Data extracts Start Marker

(* ===== verification/EvaluationTheorems.v ===== *)
(** * Properties of canonical publication and of research evaluation *)
From S2P Require Import Prelude Decimal DecimalFacts Text Dataset Costs Errors Json JsonFacts.
From S2P Require Import CanonicalPolicy CanonicalPolicyFacts Phase14 Phase14Facts Strategies Execution Research ResearchFacts.
From S2P Require Sample.
Open Scope list_scope.
Open Scope Z_scope.

(** C26. The fingerprinted payload of a risk policy is exact: two policies have the same
    payload exactly when they are equal as typed values (numbers by numeric value,
    whatever their digits; mappings by their items in the order of the keys). *)
Theorem payload_exact v w version p q : payload v version = Ok p -> payload w version = Ok q ->
  (p = q <-> policy_eq v w).
Proof. apply payload_eq. Qed.

(** C27. Canonical JSON is unambiguous: followed by a delimiter or the end of the text, a
    canonical text is read as one value only, up to the order of the fields of objects. *)
Theorem canonical_unambiguous a b s t : delimited s -> delimited t ->
  canonical a ++ s = canonical b ++ t <-> norm a = norm b /\ s = t.
Proof.
  intros Hs Ht. rewrite !canonical_render. split.
  - by apply render_cancel.
  - by intros [-> ->].
Qed.

(** The standard six- and twelve-month windows of every trading midnight of 2015-2034
    are built and pass the validation of a window. *)
Theorem standard_window_valid t months : ist_midnight t = true -> FIRST_DAY <= nse_date t < FIRST_DAY + DAYS ->
  months = 6 \/ months = 12 ->
  exists w, standard_window t months = Ok w /\ window_valid w = Ok w /\ rw_end w = t.
Proof.
  intros Ht Hd Hm. destruct (standard_window_ok t months Ht Hd Hm) as [w Hw]. exists w. split; [done|].
  unfold standard_window in Hw. apply bind_Ok in Hw as (? & _ & Hw). apply bind_Ok in Hw as (start & _ & Hw).
  cbv zeta in Hw. pose proof (window_valid_id _ _ Hw) as ->. by split.
Qed.

(** A result is published as QUALIFIED exactly when the evaluation qualified it; an
    evaluation either reports no performance at all, with its reasons, or measured an
    executed dataset that passed every gate, with no unresolved position and no trade
    across a split, and whose three parts count every trade once. *)
Theorem evaluate_published `{Dump Definition_} `{Dump Policy} uncertain symbol definition window dataset settings
    tariff policy r :
  evaluate uncertain symbol definition window dataset settings tariff policy = Ok r ->
  (primary r = "QUALIFIED"%string <-> rs_qualified r = true) /\
  (bare_ok r \/ exists d, dataset = Some d /\
    measured_ok uncertain symbol window d definition settings tariff policy r).
Proof.
  intros E. pose proof (evaluate_cases _ _ _ _ _ _ _ _ _ E) as Hc. split; [|done].
  split; [intros Hp; by apply primary_qualified in Hp as (_ & _ & _ & _ & ? & _)|].
  intros Hq. destruct Hc as [[_ Hf _ _ _ _]|(d & -> & [_ (sim & q & _ & _ & _ & _ & _ & Hqq & H1 & H2) Hs Hst _])].
  - congruence.
  - apply H1 in Hq as Hr. destruct Hr as (_ & _ & Hsyn). apply H2 in Hq as Hr. unfold primary.
    rewrite Hst, Hs, Hsyn, Hr, Hqq, Hq. reflexivity.
Qed.

(** ** The theorems at concrete inputs *)

Definition plain (l : list (option string * pyval)) : pyval := PMap l.
Definition policy_a : pyval := PMap [(Some "capital", PDecimal (Dec 10000 0)); (Some "limits", PSeq [PInt 3; PNone])]%string.
Definition policy_b : pyval := PMap [(Some "limits", PSeq [PInt 3; PNone]); (Some "capital", PDecimal (Dec 1000000 (-2)))]%string.
Lemma payload_exact_witness : policy_eq policy_a policy_b.
Proof.
  assert (E : exists p, payload policy_a VERSION = Ok p /\ payload policy_b VERSION = Ok p)
    by (eexists; split; vm_compute; reflexivity).
  destruct E as (p & Ea & Eb). by apply (payload_exact policy_a policy_b VERSION p p Ea Eb).
Defined.
Lemma canonical_unambiguous_witness :
  norm (JObj [("a", JInt 1); ("b", JNull)])%string = norm (JObj [("b", JNull); ("a", JInt 1)])%string.
Proof.
  refine (proj1 (proj1 (canonical_unambiguous (JObj [("a", JInt 1); ("b", JNull)])%string
    (JObj [("b", JNull); ("a", JInt 1)])%string [] [] I I) _)).
  vm_compute. reflexivity.
Defined.
Lemma standard_window_valid_witness : exists w, standard_window (nse_combine 20500 0) 6 = Ok w.
Proof.
  destruct (standard_window_valid (nse_combine 20500 0) 6) as (w & Hw & _); [reflexivity| |by left|by exists w].
  rewrite nse_date_combine by done. unfold FIRST_DAY, DAYS. lia.
Defined.

Import Sample.

#[local] Instance dump_definition : Dump Definition_ := fun d => df_name d.
#[local] Instance dump_policy : Dump Policy := fun p => int_text (po_min_oos_trades p).
Definition six_months : Z * ResearchWindow :=
  match standard_window (nse_combine 20030 0) 6 with
  | Ok w => (rw_parameters_frozen_at w, w)
  | Err _ => (0, mkWindow 0 0 0 0 [] 0)
  end.
Definition half_year_series : Series :=
  mkSeries "INFY" "408065" "feed" false sample_hash sample_hash sample_hash
    (nse_combine 20030 0) six_months.1 (nse_combine 20030 0) true
    [mkDated (nse_combine 20000 (hm 9 15)) (nse_combine 20000 (hm 9 45))] [] five_bars.
Definition half_year : Dataset_ :=
  mkDataset_ half_year_series sample_hash (nse_combine 20030 0) "1" "calendar" true "REVIEWED" 0 0 0 false true.
Definition breakout_definition : Definition_ :=
  mkDefinition S06 "Opening Range Breakout" RESEARCH_EQUIVALENT SOURCE
    "close crosses first15minute range high" ["OR15"%string] (cents 2) (cents 2) 1000.
Definition half_year_policy : Policy := mkPolicy 100 30 (cents 70) (cents 10) (cents 60) 13380 (cents 5).
Definition half_year_result : res Result :=
  evaluate (fun _ => true) "INFY" breakout_definition six_months.2 (Some half_year) five_settings sample_schedule half_year_policy.
Lemma half_year_measured : (fun r => (rs_data_status r, length (rs_trades r), primary r)) <$> half_year_result =
  Ok ("LOCAL_VERIFIED"%string, 1%nat, "REJECTED_TRADE_COUNT"%string).
Proof. vm_compute. reflexivity. Qed.

Lemma evaluate_published_witness : exists r, half_year_result = Ok r /\ rs_qualified r = false /\
  measured_ok (fun _ => true) "INFY" six_months.2 half_year breakout_definition five_settings sample_schedule half_year_policy r.
Proof.
  assert (E : is_ok half_year_result = true) by (vm_compute; reflexivity).
  apply is_ok_true in E as [r E]. exists r. split; [exact E|]. pose proof half_year_measured as Hm. rewrite E in Hm.
  injection Hm as Hs Ht Hp. unfold half_year_result in E.
  destruct (evaluate_published (fun _ => true) "INFY" breakout_definition six_months.2 (Some half_year) five_settings
    sample_schedule half_year_policy r E) as [[_ Hq] [Hb|(d & [= <-] & Hm)]].
  - exfalso. destruct Hb as [[Hb|Hb] _ _ _ _ _]; rewrite Hs in Hb; discriminate Hb.
  - split; [|exact Hm]. destruct (rs_qualified r); [|reflexivity]. rewrite (Hq eq_refl) in Hp. discriminate Hp.
Defined.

Data extracts End Marker

== Task objective ==
Report the number of lines above containing the word "rewrite", with no other text.

== Exercise result ==
6